Ukraine’s first lady pleads for global help to stop Russia during Davos speech

17 January 2023

Ukraine’s first lady has called for international action to end Russian aggression during a rare international address at the World Economic Forum’s annual gathering in the Swiss town of Davos.

As the anniversary of the war in Ukraine nears, Olena Zelenska said parents are in tears watching doctors trying to save their children, farmers are afraid to go back to their fields filled with explosive mines, and that “we cannot allow a new Chernobyl to happen”.

She criticised government leaders and corporate executives in a speech on Tuesday for not always using their influence enough.

With the war raising inflation and expanding food insecurity in developing nations, she called it “an insult to mankind and human nature to have mass starvation”.

She said the war could expand beyond Ukraine’s borders and worsen the crises but “unity is what brings peace back”.

Security teams fanned out and snow ploughs cleared streets as hundreds of government officials, corporate leaders, academics and activists from around the world descended on the town billed as Europe’s highest for the traditional winter gathering.

The Covid-19 pandemic torpedoed the snow-covered event each of the last two years but a springtime version was held eight months ago.

Davos attendees are faced with global strife including Russia’s war in Ukraine, which has killed thousands of civilians, displaced millions, and disrupted food and fuel markets worldwide.

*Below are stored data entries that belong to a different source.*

(* ===== verification/Locks.v ===== *)
(** * Row locks: why the canonical order cannot deadlock

    [SELECT ... FOR UPDATE] takes a row lock that is held until the
    transaction ends; a second transaction that wants the row waits. The lock
    table is the state, a transaction is the rows it holds and the rows it has
    still to request, in order. *)
From stdpp Require Import base gmap fin_maps strings list relations sorting.
From Stdlib Require Import ZArith Lia Ascii.
From S2P Require Import Prelude.
From S2P Require Import GoStd.
From S2P Require Import Uuid.
From S2P Require Import Errors.
From S2P Require Import Money.
From S2P Require Import Schema.
From S2P Require Import Tx.
From S2P Require Import Transfer.
From S2P Require Import Posting.
From S2P Require Import Scenario.

Open Scope Z_scope.

(** The rows [lockAccounts] locks, in the order of its two statements. *)
Definition lock_sequence (cmd : Command) : list UUID :=
  let '(first, second) := lockOrder (c_SourceAccountID cmd) (c_DestinationAccountID cmd) in
  [first; second].

(** One [SELECT ... FOR UPDATE] per row, in order, each after the one before it
    has returned its row. *)
Fixpoint lock_rows (sourceID : UUID) (rows : list UUID) : tx (list account) :=
  match rows with
  | [] => tx_ret []
  | row :: rows' =>
      (locked <- on_err (fun err => missingAccountError err row sourceID) (lockAccount row) ;;
       others <- lock_rows sourceID rows' ;;
       tx_ret (locked :: others))%tx
  end.

(** [lockAccounts] issues exactly the statements of [lock_sequence], in its order,
    and after them none. *)
Definition takes_locks_of (cmd : Command) : Prop :=
  exists k : list account -> tx (account * account),
    (forall rows env st, (k rows env st).1 = st)
    /\ forall env st,
         lockAccounts (c_SourceAccountID cmd) (c_DestinationAccountID cmd) env st
         = tx_bind (lock_rows (c_SourceAccountID cmd) (lock_sequence cmd)) k env st.

Lemma lockAccounts_takes cmd : takes_locks_of cmd.
Proof.
  exists (fun rows => match rows with
                 | [lockedFirst; lockedSecond] =>
                     if uuid_eqb (acc_id lockedFirst) (c_SourceAccountID cmd)
                     then tx_ret (lockedFirst, lockedSecond) else tx_ret (lockedSecond, lockedFirst)
                 | _ => throw pgx_ErrNoRows
                 end).
  split; [intros rows env st; by repeat case_match |]. intros env st.
  unfold lockAccounts, lock_sequence. destruct (lockOrder _ _) as [first second].
  cbn [lock_rows]. unfold tx_bind. destruct (on_err _ (lockAccount first) env st) as [st1 [a|e]]; [|done].
  by destruct (on_err _ (lockAccount second) env st1) as [st2 [b|e]].
Qed.

Record txn := mkTxn { held : list UUID; want : list UUID }.

Definition finished (t : txn) : Prop := held t = [] /\ want t = [].

(** [FOR UPDATE] on a row another transaction holds blocks. *)
Definition free_for (i : nat) (a : UUID) (ts : list txn) : Prop :=
  forall j t, ts !! j = Some t -> j <> i -> a ∉ held t.

Inductive lock_step : list txn -> list txn -> Prop :=
  | lock_acquire ts i t a rest :
      ts !! i = Some t -> want t = a :: rest -> free_for i a ts ->
      lock_step ts (<[i := mkTxn (a :: held t) rest]> ts)
  (* COMMIT or ROLLBACK releases everything, at any moment after the last lock *)
  | lock_release ts i t :
      ts !! i = Some t -> want t = [] -> held t <> [] ->
      lock_step ts (<[i := mkTxn [] []]> ts)
  (* an error, a cancellation or a crash ends a transaction early *)
  | lock_abort ts i t :
      ts !! i = Some t -> ~ finished t ->
      lock_step ts (<[i := mkTxn [] []]> ts).

(** Steps a transaction takes of its own accord: no aborts. *)
Inductive progress_step : list txn -> list txn -> Prop :=
  | progress_acquire ts i t a rest :
      ts !! i = Some t -> want t = a :: rest -> free_for i a ts ->
      progress_step ts (<[i := mkTxn (a :: held t) rest]> ts)
  | progress_release ts i t :
      ts !! i = Some t -> want t = [] -> held t <> [] ->
      progress_step ts (<[i := mkTxn [] []]> ts).

Definition start (cmd : Command) : txn := mkTxn [] (lock_sequence cmd).

(** The two rows come in increasing order, whichever is the source. *)
Lemma lock_sequence_sorted cmd :
  c_SourceAccountID cmd <> c_DestinationAccountID cmd ->
  exists a b, lock_sequence cmd = [a; b] /\ ult a b.
Proof.
  intros Hne. unfold lock_sequence, lockOrder.
  destruct (Z.leb_spec (ucompare (c_SourceAccountID cmd) (c_DestinationAccountID cmd)) 0) as [H|H].
  - eexists _, _. split; [done |]. unfold ult.
    assert (ucompare (c_SourceAccountID cmd) (c_DestinationAccountID cmd) <> 0); [|lia].
    by intros ?%ucompare_eq.
  - eexists _, _. split; [done |]. unfold ult. rewrite ucompare_antisym. lia.
Qed.

(** Everything held is below everything wanted, and wants are increasing. *)
Record ordered (t : txn) : Prop := {
  ord_held : forall a b, a ∈ held t -> b ∈ want t -> ult a b;
  ord_want : StronglySorted ult (want t)
}.

Lemma ordered_done : ordered (mkTxn [] []).
Proof. split; [by intros a b ?%elem_of_nil | constructor]. Qed.

Lemma ordered_start cmd :
  c_SourceAccountID cmd <> c_DestinationAccountID cmd -> ordered (start cmd).
Proof.
  intros Hne. destruct (lock_sequence_sorted cmd Hne) as (a & b & E & Hab).
  unfold start. rewrite E. split; simpl; [by intros ? ? ?%elem_of_nil |].
  repeat constructor. done.
Qed.

Lemma ordered_acquire t a rest :
  ordered t -> want t = a :: rest -> ordered (mkTxn (a :: held t) rest).
Proof.
  intros [Hh Hw] E. rewrite E in *. apply StronglySorted_inv in Hw as [Hrest Ha].
  split; simpl; [|done]. intros x y [->|Hx]%elem_of_cons Hy.
  - rewrite Forall_forall in Ha. by apply Ha.
  - apply Hh; [done |]. by right.
Qed.

Definition all_ordered (ts : list txn) : Prop := forall i t, ts !! i = Some t -> ordered t.

(** Two transactions never hold the same row. *)
Definition exclusive (ts : list txn) : Prop :=
  forall i j t u a, ts !! i = Some t -> ts !! j = Some u -> a ∈ held t -> a ∈ held u -> i = j.

Lemma all_ordered_insert ts i t : all_ordered ts -> ordered t -> all_ordered (<[i := t]> ts).
Proof. intros H Ht j u [(<- & <- & _)|[_ Hj]]%list_lookup_insert_Some; eauto. Qed.

Lemma exclusive_done ts i : exclusive ts -> exclusive (<[i := mkTxn [] []]> ts).
Proof.
  intros H j k t u a [(<- & <- & _)|[_ Hj]]%list_lookup_insert_Some
    [(<- & <- & _)|[_ Hk]]%list_lookup_insert_Some; simpl; first [set_solver | eauto].
Qed.

Lemma exclusive_acquire ts i t a rest :
  exclusive ts -> ts !! i = Some t -> free_for i a ts ->
  exclusive (<[i := mkTxn (a :: held t) rest]> ts).
Proof.
  intros H Hi Hfree j k u v b Hj Hk Hu Hv.
  destruct (decide (j = i)) as [->|Hji], (decide (k = i)) as [->|Hki]; [done | | |].
  - rewrite list_lookup_insert_ne in Hk by done.
    rewrite list_lookup_insert_eq in Hj by (by eapply lookup_lt_Some). injection Hj as <-.
    simpl in Hu. apply elem_of_cons in Hu as [->|Hu]; [by destruct (Hfree _ _ Hk Hki) | eauto].
  - rewrite list_lookup_insert_ne in Hj by done.
    rewrite list_lookup_insert_eq in Hk by (by eapply lookup_lt_Some). injection Hk as <-.
    simpl in Hv. apply elem_of_cons in Hv as [->|Hv]; [by destruct (Hfree _ _ Hj Hji) | eauto].
  - rewrite !list_lookup_insert_ne in Hj, Hk by done. eauto.
Qed.

Lemma lock_step_inv ts ts' :
  lock_step ts ts' -> all_ordered ts /\ exclusive ts -> all_ordered ts' /\ exclusive ts'.
Proof.
  intros Hs [Ho He]. destruct Hs as [ts i t a rest Hi Hw Hf|ts i t Hi Hw Hh|ts i t Hi Hn].
  - split; [|by apply exclusive_acquire]. apply all_ordered_insert; [done |].
    by apply ordered_acquire; [eapply Ho |].
  - split; [|by apply exclusive_done]. by apply all_ordered_insert, ordered_done.
  - split; [|by apply exclusive_done]. by apply all_ordered_insert, ordered_done.
Qed.

Lemma lock_steps_inv cmds ts :
  Forall (fun cmd => c_SourceAccountID cmd <> c_DestinationAccountID cmd) cmds ->
  rtc lock_step (start <$> cmds) ts -> all_ordered ts /\ exclusive ts.
Proof.
  intros Hc Hs. assert (H0 : all_ordered (start <$> cmds) /\ exclusive (start <$> cmds)).
  { split.
    - intros i t Hi. rewrite list_lookup_fmap in Hi. apply fmap_Some in Hi as (cmd & Hi & ->).
      apply ordered_start. eapply Forall_lookup_1 in Hc; eauto.
    - intros i j t u a Hi _ Ha. rewrite list_lookup_fmap in Hi. apply fmap_Some in Hi as (cmd & _ & ->).
      by apply elem_of_nil in Ha. }
  revert H0. induction Hs; eauto using lock_step_inv.
Qed.

(** Among the unfinished transactions that wait, one waits for the greatest row. *)
Definition head_want (t : txn) : option UUID := head (want t).

Lemma max_want (ts : list txn) :
  (forall i t, ts !! i = Some t -> want t = []) \/
  exists i t a, ts !! i = Some t /\ head_want t = Some a
    /\ forall j u b, ts !! j = Some u -> head_want u = Some b -> ~ ult a b.
Proof.
  induction ts as [|t ts IH]; [by left |].
  destruct (want t) as [|a rest] eqn:Hw.
  - destruct IH as [IH|(i & u & b & Hi & Hb & Hmax)].
    + left. intros [|i] u; simpl; [by intros [= <-] | apply IH].
    + right. exists (S i), u, b. split; [done |]. split; [done |].
      intros [|j] v c; simpl; [|apply Hmax]. intros [= <-]. unfold head_want. by rewrite Hw.
  - right. destruct IH as [IH|(i & u & b & Hi & Hb & Hmax)].
    + exists O, t, a. unfold head_want. rewrite Hw. split_and!; [done | done |].
      intros [|j] v c; simpl.
      * intros [= <-]. rewrite Hw. intros [= <-]. apply (irreflexivity ult).
      * intros Hv%IH. by rewrite Hv.
    + destruct (decide (ult a b)) as [Hab|Hab].
      * exists (S i), u, b. split_and!; [done | done |]. intros [|j] v c; simpl; [|apply Hmax].
        intros [= <-]. unfold head_want. rewrite Hw. intros [= <-] Hba.
        apply (irreflexivity ult a). by etrans.
      * exists O, t, a. unfold head_want at 1. rewrite Hw. split_and!; [done | done |].
        intros [|j] v c; simpl.
        -- intros [= <-]. unfold head_want. rewrite Hw. intros [= <-]. apply (irreflexivity ult).
        -- intros Hv Hc Hac. apply (Hmax _ _ _ Hv Hc).
           destruct (ult_total a b) as [?|[->|Hba]]; [done | done | by etrans].
Qed.

(** C10. Deadlock freedom. Any number of transfers over any accounts, in any
    directions, each locking its two rows in the order of [lockOrder] and
    holding them to the end: in every reachable state, unless all transactions
    are finished, one of them can take its next step by itself. Two
    transactions never hold the same row. The rows a transfer requests, and
    their order, are those of the statements [lockAccounts] issues. *)
Theorem canonical_order_no_deadlock cmds ts :
  Forall (fun cmd => c_SourceAccountID cmd <> c_DestinationAccountID cmd) cmds ->
  rtc lock_step (start <$> cmds) ts ->
  Forall takes_locks_of cmds
  /\ exclusive ts
  /\ ((forall i t, ts !! i = Some t -> finished t) \/ exists ts', progress_step ts ts').
Proof.
  intros Hc Hs. destruct (lock_steps_inv _ _ Hc Hs) as [Ho He].
  split; [apply Forall_forall; intros; apply lockAccounts_takes |]. split; [done |].
  destruct (max_want ts) as [Hnone|(i & t & a & Hi & Ha & Hmax)].
  - (* nobody waits: a transaction that still holds a row can release it *)
    destruct (decide (Forall (fun t => held t = []) ts)) as [Hall|Hsome].
    + left. intros i t Hi. split; [by eapply Forall_lookup_1 in Hall | eauto].
    + right. apply not_Forall_Exists in Hsome; [|apply _].
      apply Exists_exists in Hsome as (t & Hin & Hh).
      apply list_elem_of_lookup in Hin as [i Hi]. eexists. by eapply progress_release; eauto.
  - (* the one that waits for the greatest row gets it *)
    right. unfold head_want in Ha. destruct (want t) as [|a' rest] eqn:Hw; simplify_eq/=.
    destruct (decide (Forall (fun u => a ∉ held u) ts)) as [Hall|Hsome].
    + eexists. eapply progress_acquire; [done | done |]. intros j u Hj _.
      by eapply Forall_lookup_1 in Hall.
    + apply not_Forall_Exists in Hsome; [|apply _].
      apply Exists_exists in Hsome as (u & Hin & Hh). apply dec_stable in Hh.
      apply list_elem_of_lookup in Hin as [j Hj]. destruct (want u) as [|b rest'] eqn:Hwu.
      * eexists. eapply progress_release; [done | done |]. intros E. rewrite E in Hh. set_solver.
      * exfalso. apply (Hmax _ _ b Hj); [unfold head_want; by rewrite Hwu |].
        apply (ord_held _ (Ho _ _ Hj)); [done |]. rewrite Hwu. left.
Qed.

(** The lock order belongs to the pair of accounts, not to the direction of
    the transfer: it is the same both ways, names the same two rows, and puts
    the smaller identifier first. *)
Lemma lockOrder_canonical a b :
  lockOrder a b = lockOrder b a
  /\ (lockOrder a b = (a, b) \/ lockOrder a b = (b, a))
  /\ ucompare (fst (lockOrder a b)) (snd (lockOrder a b)) <= 0.
Proof.
  unfold lockOrder. rewrite (ucompare_antisym a b).
  destruct (Z.leb_spec (ucompare a b) 0), (Z.leb_spec (- ucompare a b) 0); simpl;
    rewrite ?(ucompare_antisym a b); split_and!; auto; try lia.
  assert (E : ucompare a b = 0) by lia. by rewrite (ucompare_eq _ _ E).
Qed.

(** Opposite transfers over the same pair of accounts. *)
Definition scn_back : Command := mkCommand bob alice 1 "USD".

Lemma canonical_order_no_deadlock_witness :
  exists ts', progress_step [mkTxn [alice] [bob]; mkTxn [] [alice; bob]] ts'.
Proof.
  assert (Hs : rtc lock_step (start <$> [scn_cmd; scn_back])
                 [mkTxn [alice] [bob]; mkTxn [] [alice; bob]]).
  { eapply rtc_once.
    apply (lock_acquire [mkTxn [] [alice; bob]; mkTxn [] [alice; bob]] 0 (mkTxn [] [alice; bob]) alice [bob]);
      [reflexivity | reflexivity |].
    intros [|[|j]] t; simpl; intros; simplify_eq/=; set_solver. }
  assert (Hc : Forall (fun cmd => c_SourceAccountID cmd <> c_DestinationAccountID cmd)
                 [scn_cmd; scn_back]) by (repeat constructor; vm_compute; discriminate).
  destruct (canonical_order_no_deadlock [scn_cmd; scn_back] _ Hc Hs) as [_ [_ [H|H]]].
  - destruct (H 0%nat _ eq_refl) as [H' _]. discriminate H'.
  - exact H.
Defined.

(** Locking the source first instead can block two opposite transfers for good. *)
Lemma source_first_deadlock :
  let t1 := mkTxn [alice] [bob] in let t2 := mkTxn [bob] [alice] in
  forall ts', ~ progress_step [t1; t2] ts'.
Proof.
  intros t1 t2 ts' Hs. inversion Hs as [ts i t a rest Hi Hw Hf|ts i t Hi Hw Hh]; subst.
  - destruct i as [|[|i]]; simplify_eq/=.
    + apply (Hf 1%nat t2); [done | done | left].
    + apply (Hf 0%nat t1); [done | done | left].
  - destruct i as [|[|i]]; simplify_eq/=.
Qed.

Adding to the gloom are an economic slowdown and a warming world, with the week-long event of big ideas and backroom deal-making prioritising such problems but never making clear how much concrete action emerges to help reach the forum’s stated ambition of “improving the state of the world”.

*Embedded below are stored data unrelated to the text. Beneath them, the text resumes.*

(* ===== verification/Stress.v ===== *)
(** * [cmd/stress]: the concurrent workload and its verdict

    [main.go] and [runtime.go]. The command runs in one process: it verifies
    the pool, creates and funds accounts, snapshots a baseline, lets one
    goroutine per command post, and reconciles. [proc] is what the main
    goroutine does, a relation between the world before, the world after and
    the result; [xstep] interleaves the goroutines of [execute], which share
    the slots, the mutex and the counters. *)
From stdpp Require Import base gmap fin_maps strings list relations.
From Stdlib Require Import ZArith Lia Ascii.
From S2P Require Import Prelude.
From S2P Require Import GoStd.
From S2P Require Import GoTime.
From S2P Require Import Uuid.
From S2P Require Import Errors.
From S2P Require Import Config.
From S2P Require Import Money.
From S2P Require Import Schema.
From S2P Require Import Tx.
From S2P Require Import Transfer.
From S2P Require Import LedgerInv.
From S2P Require Import Prog.
From S2P Require Import Pools.
From S2P Require Import Retry.
From S2P Require Import Account.
From S2P Require Import Idempotent.
From S2P Require Import Reconcile.

Open Scope Z_scope.

(** ** Data *)

Record options := mkOptions {
  so_scenario : string;
  so_attempts : Z;
  so_concurrency : Z;
  so_amount : Z;            (* int64 *)
  so_currency : string;
  so_fund : Z;              (* int64 *)
  so_accounts : Z;
  so_source : string;
  so_destination : string;
  so_timeout : Z;
  so_asJSON : bool;
  so_verbose : bool
}.

(** The defaults of the flags. *)
Definition default_options : options :=
  mkOptions "oneway" 100 0 100 "USD" 0 4 "" "" (5 * Minute) false false.

(** The fields of [Result] that [execute] writes. *)
Record Counts := mkCounts {
  ct_Successful : Z;
  ct_InsufficientFunds : Z;
  ct_ExhaustedRetries : Z;
  ct_UnexpectedFailures : Z;
  ct_SerializationRetries : Z;
  ct_DeadlockRetries : Z;
  ct_TotalAttempts : Z;
  ct_MaxAttemptsForOne : Z;
  ct_Problems : list msg
}.

Definition no_counts : Counts := mkCounts 0 0 0 0 0 0 0 0 [].

Record StressEnv := mkStressEnv {
  en_GoVersion : string;
  en_OSArch : string;
  en_CPUs : Z;
  en_PostgresVersion : string;
  en_StartedAt : string;
  en_PoolMaxConns : Z;
  en_IsolationLevel : string;
  en_LockOrderStrategy : string
}.

(** [Result], with the fields of [execute] together. *)
Record StressResult := mkStressResult {
  sr_Scenario : string;
  sr_Attempts : Z;
  sr_Concurrency : Z;
  sr_AmountMinor : Z;
  sr_Currency : string;
  sr_counts : Counts;
  sr_RetryBudget : Z;
  sr_NegativeBalances : Z;
  sr_LedgerInvariantViolations : Z;
  sr_ConservationHeld : bool;
  sr_ReconciliationOK : bool;
  sr_TotalBalanceBefore : Z;
  sr_TotalBalanceAfter : Z;
  sr_BalancesBefore : gmap string Z;
  sr_BalancesAfter : gmap string Z;
  sr_CompletedTransfers : Z;
  sr_PendingTransfers : Z;
  sr_LedgerEntries : Z;
  sr_DurationMS : Z;
  sr_Problems : list msg;
  sr_Environment : StressEnv
}.

(** [Result.OK]. *)
Definition Result_OK (r : StressResult) : bool :=
  (sr_NegativeBalances r =? 0)
  && (sr_LedgerInvariantViolations r =? 0)
  && sr_ConservationHeld r
  && sr_ReconciliationOK r
  && (ct_UnexpectedFailures (sr_counts r) =? 0).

In a reminder of the fragility of the planet amid climate change, a giant illuminated wall featuring colourful, AI-conceived art derived from real images of coral reefs was one of the innovations welcoming attendees, showing how technology can immortalise images of natural beauty that might vanish one day.

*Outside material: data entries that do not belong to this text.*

(* ===== verification/BooksSpec.v ===== *)
(** * Accounts and reconciliation, call by call *)
From stdpp Require Import base gmap fin_maps strings list.
From Stdlib Require Import ZArith Lia Ascii.
From S2P Require Import Prelude.
From S2P Require Import GoStd.
From S2P Require Import Uuid.
From S2P Require Import Errors.
From S2P Require Import Money.
From S2P Require Import Schema.
From S2P Require Import Tx.
From S2P Require Import Transfer.
From S2P Require Import Posting.
From S2P Require Import LedgerInv.
From S2P Require Import Prog.
From S2P Require Import Retry.
From S2P Require Import Store.
From S2P Require Import Instances.
From S2P Require Import Account.
From S2P Require Import Idempotent.
From S2P Require Import Scenario.
From S2P Require Import Concurrency.
From S2P Require Import Reconcile.

Open Scope Z_scope.

(** ** Reconciliation *)

(** The aggregates of the queries fit the variables they are scanned into. *)
Record sums_fit (db : Db) : Prop := {
  fit_balance : in_int64 (total_balance db) = true;
  fit_ledger : in_int64 (total_ledger db) = true;
  fit_account : forall id, in_int64 (account_ledger id db) = true;
  fit_transfer : forall id, in_int64 (entry_sum id db) = true
}.

(** What a clean report asserts. *)
Record books_ok (baseline : Baseline) (db : Db) : Prop := {
  bk_ledger : total_ledger db = 0;
  bk_balance : forall id r, accounts db !! id = Some r ->
    0 <= a_balance_minor r
    /\ a_balance_minor r = wrap64 (base_of baseline id + account_ledger id db);
  bk_transfer : forall id t, transfers db !! id = Some t -> t_status t = "completed" -> two_legs db t
}.

Lemma scan_rows_map {A B} (scan : A -> result B) (f : A -> B) rows :
  (forall a, a ∈ rows -> scan a = Ok (f a)) -> scan_rows scan rows = Ok (f <$> rows).
Proof.
  intros H. apply scan_rows_Ok. induction rows as [|a rows IH]; constructor.
  - apply H. left.
  - apply IH. intros b Hb. apply H. by right.
Qed.

Lemma scan_problems db :
  sums_fit db -> scan_rows scan_problem (select_unbalanced db) = Ok (select_unbalanced db).
Proof.
  intros Hf. rewrite <- (list_fmap_id (select_unbalanced db)) at 2. apply scan_rows_map.
  intros p [_ Hp]%list_elem_of_filter.
  apply list_elem_of_fmap in Hp as ([id t] & -> & _). unfold scan_problem, scan_int64. simpl.
  by rewrite (fit_transfer _ Hf).
Qed.

Lemma scan_mismatches baseline db :
  sums_fit db ->
  scan_rows (scan_mismatch baseline) (select_ledger_sums db)
  = Ok (mismatch_of baseline <$> select_ledger_sums db).
Proof.
  intros Hf. apply scan_rows_map. intros row ([id r] & -> & _)%list_elem_of_fmap.
  simpl. unfold scan_int64. by rewrite (fit_account _ Hf).
Qed.

Lemma scan_negatives db :
  scan_rows (fun '(id, b) => Ok (mkNegative id b)) (select_negative db)
  = Ok ((fun '(id, b) => mkNegative id b) <$> select_negative db).
Proof. apply scan_rows_map. by intros [id b] _. Qed.

Section pass.
Context {R : Type} {RC : UniversalClient R}.

(** A pass alone, without faults, reports on the one state it runs in. *)
Lemma run_Check baseline es (w : World R) :
  (forall n, env_query (es n) = None) -> sums_fit (w_db w) ->
  run (Check baseline) es w
  = (w, Some (Ok (report_from baseline (w_db w) (w_db w) (w_db w) (w_db w)))).
Proof.
  intros Hq Hf. unfold Check, and_then, countTotals, findNegativeBalances, findUnbalancedTransfers,
    findBalanceMismatches, CollectRows, read_stream.
  cbn [bind call run handle]. rewrite Hq. unfold scan_int64 at 1 2.
  change (q_balance (select_totals (w_db w))) with (total_balance (w_db w)).
  change (q_ledger (select_totals (w_db w))) with (total_ledger (w_db w)).
  rewrite (fit_balance _ Hf), (fit_ledger _ Hf).
  cbn [bind call run handle]. rewrite !Hq. cbn [bind run handle]. rewrite !Hq. cbn [bind run handle].
  rewrite scan_negatives. cbn [bind run handle]. rewrite !Hq. cbn [bind run handle].
  rewrite !Hq. cbn [bind run handle]. rewrite scan_problems by done. cbn [bind run handle].
  rewrite !Hq. cbn [bind run handle]. rewrite !Hq. cbn [bind run handle].
  by rewrite scan_mismatches by done.
Qed.
End pass.

(** C22. A pass that runs by itself on tables whose sums fit 64 bits always
    returns a report, and the report is clean exactly when the books are in
    order: the whole ledger sums to zero, no balance is negative, every balance
    is its baseline plus its entries (in the 64-bit arithmetic of the
    comparison), and every completed transfer is one debit of its source and
    one credit of its destination. *)
Theorem Check_exact {R} {RC : UniversalClient R} baseline es (w : World R) :
  (forall n, env_query (es n) = None) -> sums_fit (w_db w) -> transfers_sane (w_db w) ->
  exists report, run (Check baseline) es w = (w, Some (Ok report))
    /\ (Report_OK report = true <-> books_ok baseline (w_db w)).
Proof.
  intros Hq Hf Hs. eexists. split; [by apply run_Check |].
  unfold Report_OK, report_from. simpl. rewrite length_fmap.
  rewrite !andb_true_iff, !Nat.eqb_eq, !length_zero_iff_nil, Z.eqb_eq.
  rewrite select_negative_nil, mismatches_in_nil, select_unbalanced_nil by done.
  split.
  - intros (((Hn & Hm) & Hu) & Hl). split; [done | eauto | eauto].
  - intros [Hl Hb Ht]. split_and!; [| | done | done]; intros id r Hr; by destruct (Hb id r Hr).
Qed.

(** The report agrees with itself: it is OK exactly when it counts no
    violation and has no line to print, and it prints one line per violation. *)
Lemma report_consistent r :
  Violations r = Z.of_nat (length (Problems r)) /\ (Report_OK r = true <-> Problems r = []).
Proof.
  assert (HV : Violations r = Z.of_nat (length (Problems r))).
  { unfold Violations, Problems. rewrite !length_app, !length_fmap.
    destruct (rp_TotalLedgerMinor r =? 0); simpl; lia. }
  split; [done |]. rewrite <- length_zero_iff_nil. unfold Report_OK, Violations in *.
  rewrite !andb_true_iff, !Nat.eqb_eq. destruct (rp_TotalLedgerMinor r =? 0); simpl in *; lia.
Qed.

(** ** Accounts *)

(** Opening an account: a malformed currency is refused with
    [ErrInvalidCurrency] before the database is asked; otherwise the account is
    stored with a zero balance, is returned as stored, and is what a later
    [Get] returns. *)
Lemma Create_Get {R} {RC : UniversalClient R} c es es' (w : World R) :
  (forall n, calm (env_tx (es n)) /\ accounts (w_db w) !! tx_uuid (env_tx (es n)) 0 = None) ->
  (forall n, env_query (es' n) = None) ->
  match Currency_Validate c with
  | Some e => run (Create c) es w = (w, Some (Err e)) /\ errors_Is e ErrInvalidCurrency = true
  | None =>
      exists a w', run (Create c) es w = (w', Some (Ok a))
        /\ acct_Currency a = c /\ acct_BalanceMinor a = 0
        /\ run (Account_Get (acct_ID a)) es' w' = (w', Some (Ok a))
  end.
Proof.
  intros Hes Hq. unfold Create. destruct (Currency_Validate c) as [e|] eqn:Hc.
  { split; [done |]. apply (Currency_Validate_Is _ _ Hc). }
  destruct (Hes O) as ((_ & Hf & Hcm) & Hfree). apply Currency_Validate_format in Hc.
  set (id := tx_uuid (env_tx (es 0%nat)) 0) in *.
  set (row := mkAccount id c 0 (tx_now (env_tx (es 0%nat))) (tx_now (env_tx (es 0%nat)))).
  assert (Hi : insert_account row (w_db w)
               = inr (mkDb (<[id := row]> (accounts (w_db w))) (transfers (w_db w))
                        (ledger_entries (w_db w)))).
  { unfold insert_account. simpl. rewrite currency_format_length by done. simpl.
    rewrite (proj2 (check_constraints_inr _ tt)).
    - by rewrite bool_decide_eq_true_2.
    - unfold accounts_checks. rewrite !Forall_cons. simpl. by rewrite Hc. }
  cbn [bind call run handle]. unfold on_db, autocommit, createAccount_tx, tx_bind, new_uuid, exec.
  cbn [tx_start tx_uuids tx_stmts tx_db tx_deferred]. rewrite Hf. unfold sql_createAccount.
  fold id row. rewrite Hi. simpl. rewrite Hcm. simpl.
  do 2 eexists. split; [reflexivity |]. split_and!; [done | done |].
  unfold Account_Get. simpl. rewrite Hq. simpl. by rewrite lookup_insert_eq.
Qed.

(** ** Witnesses *)

Lemma scn_fit : sums_fit scn_db.
Proof.
  split; try (by vm_compute); intros id; unfold account_ledger, entry_sum; simpl;
    by rewrite sumZ_empty.
Qed.

Lemma Check_exact_witness :
  exists report, run (Check scn_base) scn_env scn_world = (scn_world, Some (Ok report))
    /\ (Report_OK report = true <-> books_ok scn_base scn_db).
Proof.
  apply (Check_exact scn_base scn_env scn_world (fun _ => eq_refl) scn_fit).
  intros id t. simpl. rewrite lookup_empty. discriminate.
Defined.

Dozens of sessions on Tuesday will take up issues as diverse as gender parity, the return of manufacturing, the green transition, efforts to end tuberculosis and the intersection of food, water and energy, which will feature actor Idris Elba. European Commission President Ursula von der Leyen and Chinese Vice Premier Liu He were among the speakers.

The gathering comes just days after a Russian missile hit an apartment building in the south-eastern Ukrainian city of Dnipro, killing at least 40 people in one of the deadliest single attacks in months.

Ukrainians have reacted to such tragedies during nearly a year of war with unbowed defiance, anger and determination to fight back.

Ms Zelenska’s speech came after she told CNN through an interpreter on Sunday that despite Russia missile strikes that have pounded Ukrainian energy infrastructure and civilian areas in recent months, “we understand that upon carrying on for a year, we are capable of persevering for even longer”.

The high-level Ukrainian diplomatic push in Davos in the spotlight of CEOs, global government officials and the media offers a new chance to enlist and ramp up international support that the Ukrainians have been clamouring for – weapons like tanks and anti-rocket defences as well as greater pressure to further isolate and squeeze Russia’s economy.

France, the UK, the US and other nations are vowing to send increasingly powerful weapons to Ukraine, such as tanks or armoured combat vehicles.

Ms Zelenska asked Congress for more US air defence systems as she visited Washington for a week in July and met US first lady Jill Biden at the White House.

Mr Zelensky, after traveling to Washington himself last month to reinvigorate support for Ukraine in his first known trip abroad since the invasion, will be beamed in by video on Wednesday to complement the in-person delegation of his wife and officials such as Kyiv Mayor Vitali Klitschko, who urged company leaders to shun business with Russia.

“Stop trade with Russia: Every dollar that you send to Russia is bloody money,” he told reporters on Monday.